## REQUIRED WORK
Please reproduce exactly the lines from the start of the records through the one containing "cbn. set (c", and nothing more.

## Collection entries
○ ○ ○

Lemma bin_opposite (d1 d2 : list Z) :
  opposite (Ret (variant_compare_bin (VBin d1) (VBin d2))) (Ret (variant_compare_bin (VBin d2) (VBin d1))).
Proof.
  cbn. set (c := compare_Z (Z.of_nat (length d1)) _). destruct (compare_Z_sign (Z.of_nat (length d1)) (Z.of_nat (length d2))) as [E H].
  rewrite E. fold c in H |- *. destruct (strcmp_sign d1 d2) as [E' H'].
  destruct (Z.eqb_spec c 0) as [-> | Hne]; cbn; [rewrite E'; by eexists|].
  destruct (Z.eqb_spec (- c) 0); [lia|]. by eexists.
Qed.

(** Induction that reaches the elements of vectors. *)
Lemma variant_nested_ind (P : variant -> Prop) :
  (forall v, match v with VVector _ => False | _ => True end -> P v) ->
  (forall l, Forall P l -> P (VVector l)) -> forall v, P v.
Proof.
  intros Hbase Hvec. fix IH 1. intros v. destruct v as [| | | | | |l]; try by apply Hbase.
  apply Hvec. induction l as [|a l IHl]; constructor; [apply IH|exact IHl].
Qed.

Lemma compare_vectors_opposite (l1 : list variant) :
  Forall (fun a => forall b, good a -> good b -> opposite (zbx_variant_compare a b) (zbx_variant_compare b a)) l1 ->
  forall l2, good (VVector l1) -> good (VVector l2) -> opposite (compare_vectors l1 l2) (compare_vectors l2 l1).
Proof.
  induction 1 as [|a l1 Ha _ IH]; intros [|b l2] H1 H2; try (exists 0; cbn; by unfold sign; auto).
  cbn in H1, H2. destruct H1 as [Ga G1], H2 as [Gb G2]. destruct (Ha b Ga Gb) as (r & E & E' & Hr).
  cbn [compare_vectors]. rewrite E, E'. run. destruct (Z.eqb_spec r 0) as [-> | Hne]; [by apply IH|].
  replace (- r =? 0) with false by lia. by exists r.
Qed.

Lemma variant_compare_opposite (v1 v2 : variant) :
  good v1 -> good v2 -> opposite (zbx_variant_compare v1 v2) (zbx_variant_compare v2 v1).
Proof.
  revert v2. induction v1 as [v1 Hb|l1 IH] using variant_nested_ind; intros v2 H1 H2.
  - assert (Hc : forall r, sign r -> opposite (Ret r) (Ret (- r))) by (intros r Hr; by exists r).
    assert (Hone : opposite (Ret 1) (Ret (-1)) /\ opposite (Ret (-1)) (Ret 1) /\ opposite (Ret 0) (Ret 0)).
    { unfold sign in Hc. split_and!; [apply (Hc 1)|apply (Hc (-1))|apply (Hc 0)]; lia. }
    assert (Hs : scalar v1 -> scalar v2 -> opposite (compare_scalars v1 v2) (compare_scalars v2 v1)) by (intros; by apply scalar_opposite).
    destruct v1, v2; try done; cbn [zbx_variant_compare variant_compare_empty variant_compare_error]; try apply Hone; try (by apply Hs).
    + destruct (compare_Z_sign n n0) as [-> ?]. by apply Hc.
    + apply bin_opposite.
    + destruct (strcmp_sign msg msg0) as [-> ?]. by apply Hc.
  - assert (Hone : opposite (Ret 1) (Ret (-1)) /\ opposite (Ret (-1)) (Ret 1)).
    { split; [exists 1|exists (-1)]; unfold sign; auto. }
    destruct v2 as [| | | | | |l2]; [cbn; apply Hone..|].
    rewrite !compare_vector_unfold.
    destruct (compare_Z_sign (Z.of_nat (length l1)) (Z.of_nat (length l2))) as [E Hs]. rewrite E.
    destruct (Z.eqb_spec (compare_Z (Z.of_nat (length l1)) (Z.of_nat (length l2))) 0) as [E0 | Hne].
    + rewrite E0. cbn. by apply compare_vectors_opposite.
    + destruct (Z.eqb_spec (- compare_Z (Z.of_nat (length l1)) (Z.of_nat (length l2))) 0); [lia|]. by eexists.
Qed.

(** comparing two values, whatever their types, never ends the process or
    reads a string of another type, its result is -1, 0 or 1, and comparing
    them in the other order gives the opposite result. *)
Theorem compare_antisymmetric (v1 v2 : variant) :
  good v1 -> good v2 ->
  exists r, zbx_variant_compare v1 v2 = Ret r /\ zbx_variant_compare v2 v1 = Ret (- r) /\ (r = -1 \/ r = 0 \/ r = 1).
Proof. intros H1 H2. exact (variant_compare_opposite v1 v2 H1 H2). Qed.
End Variant.

(** The C functions that are parameters, on a small domain: digits, and no
    printing. *)
Definition digits_strtod (s : list Z) : spec_float := dbl_of_Z (digits_value 10 (dec_digits s)).

Lemma compare_antisymmetric_witness :
  good (VStr [49; 48]) /\
  exists r, zbx_variant_compare digits_strtod (fun _ => []) (fun _ => []) (fun _ => []) (VStr [49; 48]) (VUi64 9) = Ret r /\
    zbx_variant_compare digits_strtod (fun _ => []) (fun _ => []) (fun _ => []) (VUi64 9) (VStr [49; 48]) = Ret (- r) /\
    (r = -1 \/ r = 0 \/ r = 1).
Proof.
  assert (H : good (VStr [49; 48])) by (repeat constructor; lia). split; [exact H|].
  apply (compare_antisymmetric digits_strtod (fun _ => []) (fun _ => []) (fun _ => []) (VStr [49; 48]) (VUi64 9) H I).
Defined.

○ ○ ○

## THE COMPLETED TASK
Lemma bin_opposite (d1 d2 : list Z) :
  opposite (Ret (variant_compare_bin (VBin d1) (VBin d2))) (Ret (variant_compare_bin (VBin d2) (VBin d1))).
Proof.
  cbn. set (c := compare_Z (Z.of_nat (length d1)) _). destruct (compare_Z_sign (Z.of_nat (length d1)) (Z.of_nat (length d2))) as [E H].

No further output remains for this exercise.